He refused to cooperate with the NSA because he believed (correctly) that their requests for blanket spying on customers were illegal. Keep in mind this was before Bush signed the law granting telcos retroactive unconstitutional immunity from breaking the law, because every other company apparently cooperated with this. The NSA could have gone to the usually rubber-stampy FISA Court, but apparently they were worried that even that normally useless body would rule against them.

Then Mr. Nacchio got conveniently arrested and charged with "insider trading" and his company got harassed with threats of not getting any more government contracts. He was prevented from bringing up any of the NSA strong arm tactics in his defense because "national security", a concept and government authority I conveniently can't find anywhere in the Constitution of course.

He's out of jail now, fortunately. At the time of course all the national security state types were out trolling that people who believed the NSA would do such things needed tinfoil hats, etc. and now of course thanks to another American hero we know the depths of contempt to which they hold the rule of law and the Constitution.

So one CEO did go to jail for protecting his customers. In fact, with all the dirty dealings, corporate spying, financial misdoings, and basically crashing the US economy in 2008, isn't it funny that the ONLY high profile CEO put in jail of late was somebody trying to do the right thing for average people? Everyone should think long and hard about that.

Re:how ?

By Anonymous Coward • Score: 5, Informative • Thread

No. The hard drive itself is a computer and is compromised. It doesn't matter if you boot off of it or connect it later. You can't trust anything coming out of the main interface.

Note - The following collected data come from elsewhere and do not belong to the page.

(* ===== verification/Descriptor.v ===== *)
(** * Descriptor: the descriptor loops of libucsi/descriptor.h

    A descriptor is a tag byte, a length byte and that many bytes of data.  The
    specification is the encoder [encode_descriptors]; [verify_descriptors]
    accepts exactly its image, and the [for_each] iteration over an accepted loop
    visits exactly the encoded descriptors. *)

From S2P Require Import Prelude Mem.

(** ** The code *)

Definition next_descriptor (buf len : Z) (pos : option Z) : M (option Z) :=
  match pos with
  | None => mret None
  | Some pos =>
      l ← rd8 (pos + 1);
      let next := pos + 2 + l in
      mret (if buf + len <=? next then None else Some next)
  end.

Definition unknown_descriptor_data (d : Z) : Z := d + 2.
Definition unknown_descriptor_data_size (d : Z) : M Z := rd8 (d + 1).

Definition verify_descriptors (buf len : Z) : M Z :=
  catch (pos ← while_mem (fun pos =>
                fail_if (len <? pos + 2);;
                l ← rd8 (buf + pos + 1);
                mret (pos + (2 + l))) len 0;
         fail_if (negb (pos =? len));;
         mret 0) (-1).

(** ** Specification *)

Record descriptor := Descriptor { d_tag : Z; d_data : list Z }.

Definition descriptor_ok (d : descriptor) : Prop :=
  byte (d_tag d) /\ bytes (d_data d) /\ zlen (d_data d) < 256.

Definition encode_descriptor (d : descriptor) : list Z :=
  d_tag d :: zlen (d_data d) :: d_data d.
Definition encode_descriptors (ds : list descriptor) : list Z :=
  flat_map encode_descriptor ds.

(** What a client of the iterator reads at each position. *)
Definition read_descriptor (d : Z) : M descriptor :=
  tag ← rd8 d;
  n ← unknown_descriptor_data_size d;
  data ← rd_bytes (unknown_descriptor_data d) n;
  mret (Descriptor tag data).

(** The [_descriptors_first] / [_descriptors_next] pair over [len] bytes at [buf]. *)
Definition descriptors_for_each (buf len : Z) : M (list descriptor) :=
  for_each (fun p => next_descriptor buf len (Some p)) read_descriptor
    (if len =? 0 then None else Some buf).

(** ** Slices *)

Lemma zlen_slice_le m p n : 0 <= p -> 0 <= n -> p + n <= zlen m -> zlen (slice m p n) = n.
Proof. intros. unfold slice. rewrite zlen_ztake; [done|]. rewrite zlen_zdrop; zlia. Qed.
Lemma slice_bytes m p n : bytes m -> bytes (slice m p n).
Proof. intros. unfold slice. auto with bgt. Qed.
Lemma slice_nil m p n : n <= 0 -> slice m p n = [].
Proof. intros. unfold slice, ztake. by replace (Z.to_nat n) with 0%nat by lia. Qed.
Lemma zdrop_cons m p : 0 <= p < zlen m -> zdrop p m = m.[p] :: zdrop (p + 1) m.
Proof.
  intros Hp. unfold zdrop. replace (Z.to_nat (p + 1)) with (S (Z.to_nat p)) by lia.
  apply drop_S. pose proof (zget_in m p Hp) as E. unfold zget in E.
  by rewrite decide_True in E by lia.
Qed.
Lemma slice_cons m p n :
  0 <= p < zlen m -> 0 < n -> slice m p n = m.[p] :: slice m (p + 1) (n - 1).
Proof.
  intros. unfold slice, ztake. rewrite zdrop_cons by done.
  replace (Z.to_nat n) with (S (Z.to_nat (n - 1))) by lia. done.
Qed.
Lemma slice_split m p n k :
  0 <= p -> 0 <= k <= n -> p + n <= zlen m ->
  slice m p n = slice m p k ++ slice m (p + k) (n - k).
Proof.
  intros. unfold slice. rewrite <- (zdrop_zdrop p k) by lia.
  set (l := zdrop p m). unfold ztake, zdrop.
  rewrite <- (take_drop (Z.to_nat k) (take (Z.to_nat n) l)).
  rewrite take_take. replace (Z.to_nat k `min` Z.to_nat n)%nat with (Z.to_nat k) by lia.
  f_equal. rewrite skipn_firstn_comm. f_equal. lia.
Qed.

(** ** Correctness of the check *)

Lemma encode_descriptor_len d : zlen (encode_descriptor d) = 2 + zlen (d_data d).
Proof. unfold encode_descriptor. rewrite !zlen_cons. lia. Qed.

Lemma encode_descriptors_app a b :
  encode_descriptors (a ++ b) = encode_descriptors a ++ encode_descriptors b.
Proof. apply flat_map_app. Qed.

(** The descriptor at offset [p], and how it extends an encoded prefix. *)
Lemma slice_encode m p n :
  bytes m -> 0 <= p -> m.[p + 1] = n -> p + 2 + n <= zlen m ->
  exists d, descriptor_ok d /\ zlen (d_data d) = n /\ slice m p (2 + n) = encode_descriptor d.
Proof.
  intros Hm ? Hn ?. assert (0 <= n < 256) by (subst; by apply zat_range).
  exists (Descriptor (m.[p]) (slice m (p + 2) n)). unfold descriptor_ok, encode_descriptor. simpl.
  rewrite zlen_slice_le by lia. repeat split; try (by apply zat_byte); try lia.
  - by apply slice_bytes.
  - rewrite slice_cons by lia. rewrite slice_cons by lia.
    rewrite Hn. do 3 f_equal; lia.
Qed.

(** A nonempty encoding starts with its first descriptor. *)
Lemma slice_encode_inv m p len d ds :
  0 <= p -> 0 <= len -> p + len <= zlen m ->
  slice m p len = encode_descriptors (d :: ds) ->
  m.[p] = d_tag d /\ m.[p + 1] = zlen (d_data d) /\ 2 + zlen (d_data d) <= len /\
  slice m (p + 2) (zlen (d_data d)) = d_data d /\
  slice m (p + (2 + zlen (d_data d))) (len - (2 + zlen (d_data d))) = encode_descriptors ds.
Proof.
  intros ? ? ? E. set (n := zlen (d_data d)).
  assert (0 <= n) by apply zlen_nonneg.
  simpl in E.
  assert (Hlen : zlen (slice m p len) = 2 + n + zlen (encode_descriptors ds)).
  { rewrite E. change (flat_map _ _) with (encode_descriptors ds).
    rewrite !zlen_cons, zlen_app. subst n. lia. }
  pose proof (zlen_nonneg (encode_descriptors ds)).
  rewrite zlen_slice_le in Hlen by lia.
  rewrite slice_cons in E by lia. injection E as E0 E.
  rewrite slice_cons in E by lia. injection E as E1 E.
  rewrite (slice_split m (p + 1 + 1) (len - 1 - 1) n) in E by lia.
  apply app_inj_1 in E as [E2 E3];
    [|pose proof (zlen_slice_le m (p + 1 + 1) n); unfold zlen in *; subst n; lia].
  replace (p + 2) with (p + 1 + 1) by lia.
  replace (p + (2 + n)) with (p + 1 + 1 + n) by lia.
  replace (len - (2 + n)) with (len - 1 - 1 - n) by lia.
  repeat split; auto. lia.
Qed.

Definition verify_post (m : mem) (buf len r : Z) (m' : mem) : Prop :=
  m' = m /\
  (r = 0 /\ (exists ds, Forall descriptor_ok ds /\ slice m buf len = encode_descriptors ds) \/
   r = -1 /\ ~ (exists ds, slice m buf len = encode_descriptors ds)).

Section verify.
Context (m : mem) (buf len : Z).
Context (Hm : bytes m) (Hbuf : 0 <= buf) (Hlen : 0 <= len) (Hin : buf + len <= zlen m).

Definition tiled (p n : Z) : Prop := exists ds, slice m p n = encode_descriptors ds.

Definition verify_inv (pos : Z) (m' : mem) : Prop :=
  m' = m /\ 0 <= pos /\
  (pos <= len /\ (exists ds, Forall descriptor_ok ds /\ slice m buf pos = encode_descriptors ds) /\
     (tiled buf len -> tiled (buf + pos) (len - pos)) \/
   len < pos /\ ~ tiled buf len).

Lemma tiled_head p n : 0 <= p -> 0 < n -> p + n <= zlen m -> tiled p n ->
  2 + m.[p + 1] <= n /\ tiled (p + (2 + m.[p + 1])) (n - (2 + m.[p + 1])).
Proof.
  intros ? ? ? [[|d ds] E].
  - rewrite slice_cons in E by lia. done.
  - destruct (slice_encode_inv m p n d ds) as (_ & E1 & Hle & _ & E2); [lia..|done|].
    rewrite E1. split; [done|]. by exists ds.
Qed.

Lemma verify_step pos m' :
  verify_inv pos m' -> pos < len ->
  wp (fail_if (len <? pos + 2);; l ← rd8 (buf + pos + 1); mret (pos + (2 + l)))
     (fun pos' m'' => pos < pos' /\ verify_inv pos' m'')
     (fun m'' => m'' = m /\ ~ tiled buf len) m'.
Proof.
  intros (-> & Hpos & HI) Hlt. destruct HI as [(Hle & (ds & Hok & Eds) & Hrest)|[? ?]]; [|lia].
  assert (Hhead : tiled buf len -> 2 + m.[buf + pos + 1] <= len - pos /\
            tiled (buf + pos + (2 + m.[buf + pos + 1])) (len - pos - (2 + m.[buf + pos + 1]))).
  { intros Ht. apply tiled_head; [lia..|]. by apply Hrest. }
  byte_ranges.
  wp_step. wp_step.
  { split; [done|]. intros Ht. apply Hhead in Ht as [? _]. lia. }
  wp_step. wp_step. wp_step. split; [lia|].
  unfold verify_inv. split; [done|]. split; [lia|].
  destruct (decide (pos + (2 + m.[buf + pos + 1]) <= len)) as [Hfit|Hfit].
  - left. split; [done|]. split.
    + destruct (slice_encode m (buf + pos) (m.[buf + pos + 1])) as (d & Hd & _ & Ed); [lia || done..|].
      exists (ds ++ [d]). split; [by apply Forall_app; split; [|constructor]|].
      rewrite encode_descriptors_app, <- Eds.
      change (encode_descriptors [d]) with (encode_descriptor d ++ []).
      rewrite app_nil_r, <- Ed.
      rewrite (slice_split m buf (pos + (2 + m.[buf + pos + 1])) pos) by lia.
      do 2 f_equal. lia.
    + intros Ht. apply Hhead in Ht as [_ Ht].
      replace (buf + (pos + _)) with (buf + pos + (2 + m.[buf + pos + 1])) by lia.
      replace (len - (pos + _)) with (len - pos - (2 + m.[buf + pos + 1])) by lia. done.
  - right. split; [lia|]. intros Ht. apply Hhead in Ht as [? _]. lia.
Qed.

Lemma wp_verify_descriptors :
  wp (verify_descriptors buf len) (verify_post m buf len) (fun _ => False) m.
Proof.
  assert (Hneg : ~ tiled buf len -> verify_post m buf len (-1) m)
    by (intros; split; [done|right]; done).
  apply wp_catch, wp_bind. eapply wp_mono.
  - apply (wp_while_mem verify_inv) with (N := fun m' => m' = m /\ ~ tiled buf len).
    + intros. by apply verify_step.
    + lens. lia.
    + unfold verify_inv. split; [done|]. split; [lia|]. left. split; [lia|].
      split; [exists []; by rewrite slice_nil by lia|].
      intros. by rewrite Z.add_0_r, Z.sub_0_r.
  - simpl. intros pos m' (Hge & -> & Hpos & HI). wp_step. wp_step.
    + apply Hneg. destruct HI as [?|[? ?]]; [lia|done].
    + wp_step. assert (pos = len) as -> by lia. split; [done|left]. split; [done|].
      destruct HI as [(_ & ? & _)|]; [done|lia].
  - simpl. intros m' [-> Hn]. by apply Hneg.
Qed.
End verify.

(** ** Correctness of the iteration *)

Lemma wp_read_descriptor m p d :
  0 <= p -> p + 2 + zlen (d_data d) <= zlen m ->
  m.[p] = d_tag d -> m.[p + 1] = zlen (d_data d) -> slice m (p + 2) (zlen (d_data d)) = d_data d ->
  wp (read_descriptor p) (fun d' m' => d' = d /\ m' = m) (fun _ => False) m.
Proof.
  intros ? ? E0 E1 E2. unfold read_descriptor, unknown_descriptor_data_size, unknown_descriptor_data.
  lens. wp_step. wp_step. wp_step. wp_step. wp_step. apply wp_rd_bytes; [lia..|].
  wp_step. rewrite E0, E1, E2. by destruct d.
Qed.

Lemma wp_for_each_descriptors m buf len ds :
  forall fuel p n,
  (length ds < fuel)%nat -> buf <= p -> 0 <= buf -> 0 <= n -> p + n = buf + len ->
  p + n <= zlen m -> slice m p n = encode_descriptors ds ->
  wp (for_each_fuel fuel (fun p => next_descriptor buf len (Some p)) read_descriptor
        (if n =? 0 then None else Some p))
     (fun r m' => r = ds /\ m' = m) (fun _ => False) m.
Proof.
  induction ds as [|d ds IH]; intros fuel p n Hf ? ? ? ? ? E.
  - assert (n = 0) as ->.
    { destruct (decide (n = 0)); [done|]. rewrite slice_cons in E by lia. done. }
    destruct fuel; by apply wp_ret.
  - destruct (slice_encode_inv m p n d ds) as (E0 & E1 & Hle & E2 & E3); [lia..|done|].
    lens. destruct (n =? 0) eqn:En; [lia|].
    destruct fuel as [|fuel]; [simpl in Hf; lia|]. simpl.
    wp_step. eapply wp_mono; [apply (wp_read_descriptor m p d); done || lia| |done].
    simpl. intros d' m' [-> ->]. wp_step. unfold next_descriptor. wp_step. wp_step. wp_step.
    wp_step. rewrite E1.
    assert ((if buf + len <=? p + 2 + zlen (d_data d) then None else Some (p + 2 + zlen (d_data d)))
            = (if n - (2 + zlen (d_data d)) =? 0 then None
               else Some (p + (2 + zlen (d_data d))))) as ->.
    { destruct (buf + len <=? _) eqn:E4, (n - _ =? 0) eqn:E5; try lia; [done|].
      f_equal. lia. }
    eapply wp_mono; [apply IH; [simpl in Hf; lia|lia..|done]| |done].
    simpl. intros r m' [-> ->]. wp_step. done.
Qed.

Lemma encode_descriptors_len ds :
  2 * Z.of_nat (length ds) <= zlen (encode_descriptors ds).
Proof.
  induction ds as [|d ds IH]; [done|]. simpl length.
  change (encode_descriptors (d :: ds)) with (encode_descriptor d ++ encode_descriptors ds).
  rewrite zlen_app, encode_descriptor_len. lens. lia.
Qed.

Lemma wp_descriptors_for_each m buf len ds :
  0 <= buf -> 0 <= len -> buf + len <= zlen m -> slice m buf len = encode_descriptors ds ->
  wp (descriptors_for_each buf len) (fun r m' => r = ds /\ m' = m) (fun _ => False) m.
Proof.
  intros ? ? ? E. unfold descriptors_for_each, for_each, wp.
  pose proof (encode_descriptors_len ds) as Hl. rewrite <- E, zlen_slice_le in Hl by lia.
  apply (wp_for_each_descriptors m buf len ds); try lia; [|done]. unfold zlen in *. lia.
Qed.

Lemma read_descriptor_read_only p : read_only (read_descriptor p).
Proof. unfold read_descriptor, unknown_descriptor_data_size. auto 10 with bgt. Qed.
Lemma next_descriptor_read_only buf len p : read_only (next_descriptor buf len p).
Proof. destruct p; simpl; auto 10 with bgt. Qed.

(** ** Properties *)

(** [verify_descriptors] returns 0 or -1, terminates, leaves the memory unchanged,
    and returns 0 exactly when the bytes are the encoding of a list of descriptors;
    the [first]/[next] iteration over an accepted loop then visits exactly those
    descriptors, in order. *)
Theorem verify_descriptors_correct m buf len :
  bytes m -> 0 <= buf -> 0 <= len -> buf + len <= zlen m ->
  (exists ds, Forall descriptor_ok ds /\ slice m buf len = encode_descriptors ds /\
     verify_descriptors buf len m = Ret 0 m /\ descriptors_for_each buf len m = Ret ds m) \/
  (~ (exists ds, slice m buf len = encode_descriptors ds) /\
     verify_descriptors buf len m = Ret (-1) m).
Proof.
  intros Hb ? ? ?.
  destruct (wp_total _ _ _ _ (wp_verify_descriptors m buf len Hb ltac:(lia) ltac:(lia) ltac:(lia)))
    as [(r & m' & E & -> & [[-> (ds & Hok & Eds)]|[-> Hno]])|(? & _ & [])]; [left|by right].
  destruct (wp_total _ _ _ _ (wp_descriptors_for_each m buf len ds ltac:(lia) ltac:(lia) ltac:(lia) Eds))
    as [(r & m' & Er & -> & ->)|(? & _ & [])].
  by exists ds.
Qed.

(** A language descriptor and an empty private one, behind two other bytes. *)
Definition descriptors_example : mem := [0xaa; 0xbb; 0x0a; 0x04; 0x65; 0x6e; 0x67; 0x00; 0x80; 0x00].

Lemma verify_descriptors_correct_witness :
  exists ds, descriptors_for_each 2 8 descriptors_example = Ret ds descriptors_example /\
    verify_descriptors 2 8 descriptors_example = Ret 0 descriptors_example.
Proof.
  destruct (verify_descriptors_correct descriptors_example 2 8) as [(ds & _ & _ & Ev & E)|[_ Ev]];
    [repeat constructor; unfold byte; lia|lia|lia|vm_compute; discriminate|exists ds; exact (conj E Ev)|].
  vm_compute in Ev. discriminate Ev.
Defined.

Many hard drives have a secondary TTL level serial port that you can use to load new firmware on a bricked drive. It's possible that the serial connection is wired in such a way to be safe from corrupt firmware. So it might be possible to recover a compromised hard drive that way, but I wouldn't trust it without a lot more information about the serial port and how it works than is publicly available.

Re:Hashes not useful

By bill_mcgonigle • Score: 4, Informative • Thread

Seagate is correct. Putting a hash on the website doesn't improve security at all because anyone who can change the download can also change the web page containing the hash. ... A company like Seagate doesn't rely on volunteers at universities to distribute their binaries so the technique is pointless.

There are many possible attacks. A hash on a website is not invulnerable to a rogue employee at Seagate (or one "just following orders").

A hash protects against a rouge insertion at the endpoint. Like if your PC is compromised by an attacker and then you pull the hard drive and [assuming there's a way to get a hash from SMART/ATAPI) you can compare the hash of the firmware that the drive is running to the list of published firmwares at the vendor's site. If the attackers are only modifying a small subset of drives, this works fine - they can't also intercept the check to the vendor's site - not unless they've broken TLS and/or have malware on every possible machine.

A tool to verify the firmware is poetically impossible to write. What code on the drive would provide the firmware in response to a tool query? Oh right ..... the firmware itself.

Well, today you can pull the image from JTAG, or so the experts have said (you can verify the firmware directly from memory with a hash if you have moderate funding). There's all sorts of talk about how ATAPI is write-only for firmware because the vendors don't want their competition to get their code and decompile it. This appears to be nonsense, as any other drive vendor already has the debug tools to pull such things from memory, and extracting it from an update isn't that hard - if a 16K DOS update utility can extract it, so can a multi-billion dollar R&D company.

To make it work you need an unflashable boot loader that acts as a root of trust and was designed to do this from the start. But such a thing is basically pointless unless you're trying to detect firmware reflashing malware and that's something that only cropped up as a threat very recently. So I doubt any hard disk has it.

They most certainly do not. So, here we are at today and need a way forward. There are a few ways forward, a fistful of crypto protocols to choose from to ensure future usefulness of hard drives for security applications, and INCITS/SATA-IO ought to be having emergency meetings _right now_ because this (NSA/GCHQ) is a major threat to the industry. The vendors may need to move operations outside of five-eyes to remain commercially viable.

Genetic Data Analysis Tools Reveal How US Pop Music Evolved

Posted by SoulskillView
KentuckyFC writes: The history of pop music is rich in anecdotes, folklore and controversy. But despite the keen interest, there is little in the form of hard evidence to back up most claims about the evolution of music. Now a group of researchers have used data analysis tools developed for genomic number crunching to study the evolution of U.S. pop music. The team studied 30-second segments of more than 17,000 songs that appeared on the U.S. Billboard Hot 100 between 1960 and 2010. Their tools categorized the songs according to harmonic features such as chord changes as well as the quality of timbre such as whether guitar-based, piano-based orchestra-based and so on. They then used a standard algorithm for discovering clusters within networks of data to group the songs into 13 different types, which turned out to correspond with well known genres such as rap, rock, country and so on. Finally, they plotted the change in popularity of these musical types over time.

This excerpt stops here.